Matylda Krzykowski – Creating Social Infrastructures and Walking The Line Between Artistic and Curatorial Practices
I did ballet when I was little, and I always thought I was gonna be a dancer. I liked acting and reacting to a space. Also, I remember very vividly, my mother studied art and we went to museums quite frequently. For instance to the Ludwig Museum in Cologne. I was around ten, we were standing with my brother in front of an artwork, and he explained it to me. As a child I did not understand how you would hang up something so isolated for people to look at. I still think that way. I like spaces that relate to things, and the other way around. Also, in 4th grade I hosted a circus show for the whole primary school. I was a dompteur, an animal trainer, and my fellow students were dressed in costumes with papier mâché masks. They were my animals.
I often took on the role of a curator, but I also believe that I have an artistic practice that deals with curating. When people ask me for an alternative term, I say I am a host. I come from graphic design and product design because I wanted to express myself visually, not only physically, and to learn skills. I often use the term strategic improvisation for my method of operation; you pull from your skillset but you also improvise and respond to what is there.
Responding to the work of others. I contributed to Valentina Cameranesi´s Féminin. She designed various typologies of vases and they were exhibited at a former coiffeur in the south of France, where she invited an actress to activate the setting. The photographer Adrianna Glaviano made a short film, and I created the words for it once the edit was done. I like to respond to things, often based on the work of others or with others. I didn’t turn into someone with a studio practice because I need the energy of other people to produce my work. It wouldn’t work for me to be alone in the studio. Plus I do not have an economic system to support working only in the studio.

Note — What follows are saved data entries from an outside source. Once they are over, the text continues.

Lemma matchAny_loop_ok rules d c :
  Forall (rule_ok ignore) rules →
  forallb (refinable ignore (IPCIDRMatchSource c0)) rules = true →
  match_scope c = match_scope c0 → (d = true → ignore = true) →
  let res := matchAny_loop (rule_Match env) req (snapshotRuleMatch c0) rules d (defer d) c in
  match_scope res.2 = match_scope c0 ∧
  outcome ignore d (existsb (defers (IPCIDRMatchSource c0)) rules)
    (existsb (λ rule, holds env (scope_of c0) rule req') rules) (verdict res).
Proof using Hreq Hc0.
  destruct Hc0 as (Hdo & Hig & Hz). intros Hok. revert d c.
  induction Hok as [|rule rules Hrule Hok IH]; intros d c; cbn [matchAny_loop forallb existsb].
  - intros _ _ Hd. split; [by destruct d|]. unfold verdict; cbn [fst snd].
    destruct d; cbn; rewrite Hz; by apply outcome_nil.
  - intros [Href Hrefs]%andb_true_iff Hs Hd.
    pose proof (rule_ok_reset ignore rule req req' c0 (ResetRuleMatchCache c) Hrule Hreq Href
      Hdo Hig eq_refl Hs) as [Hs' [Hno Hyes]].
    destruct (rule_Match env rule req (ResetRuleMatchCache c)) as [m c'] eqn:E; cbn in *.
    destruct (match_scope_fields _ _ Hs') as (_ & _ & _ & ->). rewrite Hdo, andb_true_r.
    destruct m.
    + destruct (Hyes eq_refl) as (δ & -> & Hsem & Hmay). rewrite defer_zero.
      destruct δ; cbn [negb].
      * rewrite defer_lor, orb_true_r. destruct (Hmay eq_refl) as [Higt ->].
        destruct (IH true c' Hrefs Hs' (λ _, Higt)) as [? Ho]. split; [done|].
        by apply outcome_defer.
      * rewrite (Hsem eq_refl). split; [done|]. unfold verdict; cbn. rewrite Hz. apply outcome_hit.
    + destruct (Hno eq_refl) as [_ ->]. destruct (IH d c' Hrefs Hs' Hd). split; [done|].
      by apply outcome_skip.
Qed.

Lemma RuleSet_Match_ok s :
  Forall (rule_ok ignore) (rs_rules s) →
  forallb (refinable ignore (IPCIDRMatchSource c0)) (rs_rules s) = true →
  approximates ignore (existsb (defers (IPCIDRMatchSource c0)) (rs_rules s))
    (existsb (λ rule, holds env (scope_of c0) rule req') (rs_rules s)) c0
    (RuleSet_Match (rule_Match env) s req c0).
Proof using Hreq Hc0. intros Hok Href. by apply (matchAny_loop_ok _ false c0). Qed.

(** The branches of a logical rule start from a reset cache each. *)
Lemma branch_ok rule c :
  rule_ok ignore rule → refinable ignore false rule = true →
  RuleSetDomainOnly c = false → IgnoreDestinationIPCIDRMatch c = ignore →
  let res := rule_Match env rule req (ResetRuleCache c) in
  RuleSetDomainOnly res.2 = false ∧ IgnoreDestinationIPCIDRMatch res.2 = ignore ∧
  outcome ignore false (defers false rule) (holds env top_scope rule req') (verdict res).
Proof using Hreq.
  intros Hrule Href Hdo Hig. destruct (Hrule req req' (ResetRuleCache c) Hreq) as [Hs Ho].
  - by split_and!.
  - done.
  - destruct (match_scope_fields _ _ Hs) as (_ & _ & E1 & E2). split_and!; [|by rewrite E1|done].
    by rewrite E2.
Qed.

Lemma or_loop_ok rules d c :
  Forall (rule_ok ignore) rules → forallb (refinable ignore false) rules = true →
  RuleSetDomainOnly c = false → IgnoreDestinationIPCIDRMatch c = ignore →
  (d = true → ignore = true) →
  outcome ignore d (existsb (defers false) rules)
    (existsb (λ rule, holds env top_scope rule req') rules)
    (or_loop (rule_Match env) req rules d (defer d) c).1.
Proof using Hreq.
  intros Hok. revert d c.
  induction Hok as [|rule rules Hrule Hok IH]; intros d c; cbn [or_loop forallb existsb].
  - intros _ _ _ Hd. by apply outcome_nil.
  - intros [Href Hrefs]%andb_true_iff Hdo Hig Hd.
    destruct (branch_ok rule c Hrule Href Hdo Hig) as (Hdo' & Hig' & Hno & Hyes).
    destruct (rule_Match env rule req (ResetRuleCache c)) as [m c'] eqn:E; cbn in *.
    rewrite Hdo', andb_true_r. destruct m.
    + destruct (Hyes eq_refl) as (δ & -> & Hsem & Hmay). rewrite defer_zero.
      destruct δ; cbn [negb].
      * rewrite defer_lor, orb_true_r. destruct (Hmay eq_refl) as [Higt ->].
        apply outcome_defer. apply (IH true c'); done.
      * rewrite (Hsem eq_refl). cbn. apply outcome_hit.
    + destruct (Hno eq_refl) as [_ ->]. apply outcome_skip. by apply IH.
Qed.

(** A conjunction that was a "maybe" already when [d]. *)
Lemma and_loop_ok rules d c :
  Forall (rule_ok ignore) rules → forallb (refinable ignore false) rules = true →
  RuleSetDomainOnly c = false → IgnoreDestinationIPCIDRMatch c = ignore →
  (d = true → ignore = true) →
  let res := (and_loop (rule_Match env) req rules (defer d) c).1 in
  let sem := forallb (λ rule, holds env top_scope rule req') rules in
  (res.1 = false → sem = false) ∧
  (res.1 = true → ∃ δ, res.2 = defer δ ∧ (δ = false → d = false ∧ sem = true) ∧
     (δ = true → ignore = true ∧ d || existsb (defers false) rules = true)).
Proof using Hreq.
  clear Hc0 c0. intros Hok. revert d c.
  induction Hok as [|rule rules Hrule Hok IH]; intros d c; cbn [and_loop forallb existsb].
  - intros _ _ _ Hd. split; [done|]. intros _. exists d. cbn. rewrite orb_false_r. naive_solver.
  - intros [Href Hrefs]%andb_true_iff Hdo Hig Hd.
    destruct (branch_ok rule c Hrule Href Hdo Hig) as (Hdo' & Hig' & Hno & Hyes).
    destruct (rule_Match env rule req (ResetRuleCache c)) as [m c'] eqn:E; cbn in *.
    destruct m; cbn [negb]; [|split; [|done]; intros _; by destruct (Hno eq_refl) as [_ ->]].
    destruct (Hyes eq_refl) as (δ & -> & Hsem & Hmay). rewrite defer_lor.
    destruct (IH (d || δ) c') as [IHno IHyes]; try done; [destruct d, δ; naive_solver|].
    split; [intros Hf; rewrite (IHno Hf); apply andb_false_r|].
    intros Ht. destruct (IHyes Ht) as (ε & ? & He & Hem). exists ε. split_and!; [done| |].
    + intros He'. destruct (He He') as [[-> ->]%orb_false_iff ->]. by rewrite Hsem.
    + intros He'. destruct (Hem He') as [? Hor]. split; [done|].
      destruct d, δ; cbn in *; try done; [|by rewrite Hor, orb_true_r].
      by destruct (Hmay eq_refl) as [_ ->].
Qed.

End AnyRule.

(** ** The rule-sets of a rule *)

Lemma mergeableRuleIn_Some rules b :
  mergeableRuleIn rules = Some b →
  rules = [DefaultHeadlessRule b] ∧ invert b = false ∧ ruleSetItem b = None.
Proof.
  unfold mergeableRuleIn. intros E. repeat case_match; simplify_eq. done.
Qed.

Lemma node_defers_scope sc r ignore a :
  node_defers ignore sc r = ignore && node_defers true (MkScope (sc_source sc) a) r (R := HeadlessRule).
Proof. unfold node_defers; cbn. by rewrite !andb_assoc. Qed.

Section Sets.
Variables (ignore : bool) (req req' : InboundContext) (item : RuleSetItem).
Hypotheses (Hreq : same_request ignore req req') (Hfull : domainOnly item = false).

(** The groups of the outer rule before and after the lookup, and the cache at
    the snapshot. *)
Variables (o : bool) (pre real : group → list bool) (c0 : RuleCache).
Hypotheses (Hrel : conds_rel o pre real) (Ho : o = true → ignore = true).
Hypotheses (Hdo : RuleSetDomainOnly c0 = false) (Hig : IgnoreDestinationIPCIDRMatch c0 = ignore)
  (Hc0 : DeferredIPCIDRMatchGroups c0 = defer o).

Let source := ipCidrMatchSource item.
Let set_defers (s : RuleSet) : bool := existsb (defers source) (rs_rules s).

(** No set mixes with the outer rule. *)
Definition set_compatible (s : RuleSet) : Prop :=
  (ignore = true → set_defers s = true → pre DestinationAddressGroup = []) ∧
  (o = true → branch_has_domains s = false).

Lemma prepareNestedMatch_spec c :
  RuleSetDomainOnly c = false → IgnoreDestinationIPCIDRMatch c = ignore →
  ready ignore (prepareNestedMatch item c) ∧
  scope_of (prepareNestedMatch item c) = item_scope item.
Proof using Hfull. intros Hd Hi. unfold prepareNestedMatch. rewrite Hfull. by split_and!. Qed.

(** The conditions of a mergeable rule join those of the outer rule. *)
Lemma branch_conds_rel s b :
  mergeableRuleIn (rs_rules s) = Some b → set_compatible s →
  forallb (refinable ignore source) (rs_rules s) = true →
  let β := node_defers ignore (item_scope item) b in
  (β = true → ignore = true ∧ set_defers s = true) ∧
  forallb (item_holds env (item_scope item) req) (items b) =
    forallb (item_holds env (item_scope item) req') (items b) ∧
  conds_rel (o || β)
    (merge_conds pre (group_conds env ignore (item_scope item) req b))
    (merge_conds real (group_conds env false (item_scope item) req' b)).
Proof using Hreq Hrel Ho.
  clear Hig Hdo Hc0 c0. intros Hm [Hc1 Hc2] Href. cbv zeta.
  assert (Hdom : branch_has_domains s = has_items (destinationAddressItems b))
    by (unfold branch_has_domains; by rewrite Hm).
  apply mergeableRuleIn_Some in Hm as (Hrules & _ & Hnone). rewrite Hrules in Href.
  cbn [forallb] in Href. rewrite andb_true_r in Href. apply andb_true_iff in Href as [_ Hsafe].
  assert (Hnode : negb ignore || node_safe (sc_source (item_scope item)) b = true)
    by (destruct ignore; cbn in *; [by apply andb_true_iff in Hsafe as [? _]|done]).
  assert (Hβ : node_defers ignore (item_scope item) b = true →
               ignore = true ∧ set_defers s = true).
  { rewrite (node_defers_scope _ _ _ false). intros [-> Hn]%andb_true_iff. split; [done|].
    unfold set_defers. rewrite Hrules. cbn [existsb defers].
    by rewrite (Hn : node_defers true (MkScope source false) b = true). }
  split_and!; [done|by apply (node_items_same ignore)|].
  apply conds_rel_merge; [done|by apply node_conds_rel| |].
  - intros Hot. specialize (Hc2 Hot). rewrite Hdom in Hc2. apply has_items_false in Hc2.
    unfold group_conds, group_items. by rewrite (Ho Hot), Hc2.
  - intros Hb. destruct (Hβ Hb). by apply Hc1.
Qed.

How to connect the practices of others in one common space, not thinking about it in a disciplinary sense but rather through themes—is what I do. If I must pick a favorite curator, it would be Inke Arns. She did one exhibition about evil clowns, another about artists and agents, a recent one on techno-shamanism. I admire her consistency in choosing themes.
Every day is a beginning. Deciding to have a practice is deciding to contribute to a culture. When I teach, or rather work with students, I challenge them to think of each day anew. For example, a graduation show isn’t the end, it’s the beginning. Starting anything is a beginning.
My first show was in 2008 when I invited the German artist Karsten Födinger to do his first solo show in my living room. I had a flatmate at the time, I was a student, and we gave Karsten a humble budget. He lived with us for a week and created several physical sculptures in our apartment. Pictures of it are now in his recent catalogue.
When I curate, I also design. It means that I define space. Right now, I’m working on a timeline-based exhibition called the “Energy Show – Sun, Solar and Human Energy” for Het Nieuwe Instituut in Rotterdam (opening in September, 2022). I specifically wanted to work with someone with a theater background, to create a narrative in the space, where you would walk from chapter to chapter, or scene to scene, where each space is different (say one space is an office, one makes you experience darkness, and another mimics being outside). You kind of become a character in a theater play or are going through the script of a movie with your own energy, yet it’s an exhibition at the same time.
I cannot segregate my artistic practice from my curatorial practice. I’m working on something for Marsèll, a brand based in Milan. It can be read as an exhibition, but it could also be read as an installation, it’s definitely a group show, and it certainly will be a “living room”. We are designing spaces that are defined by the experiences the visitors have in them. For me, it wouldn’t work without an audience. Mirka Laura Severa will produce a short film with all the artists and designers involved in it. Exhibition views often result in wide angle exhibition shots of lonely spaces, but I prefer when the documentation turns into an artwork itself and I have been working more and more with video recently.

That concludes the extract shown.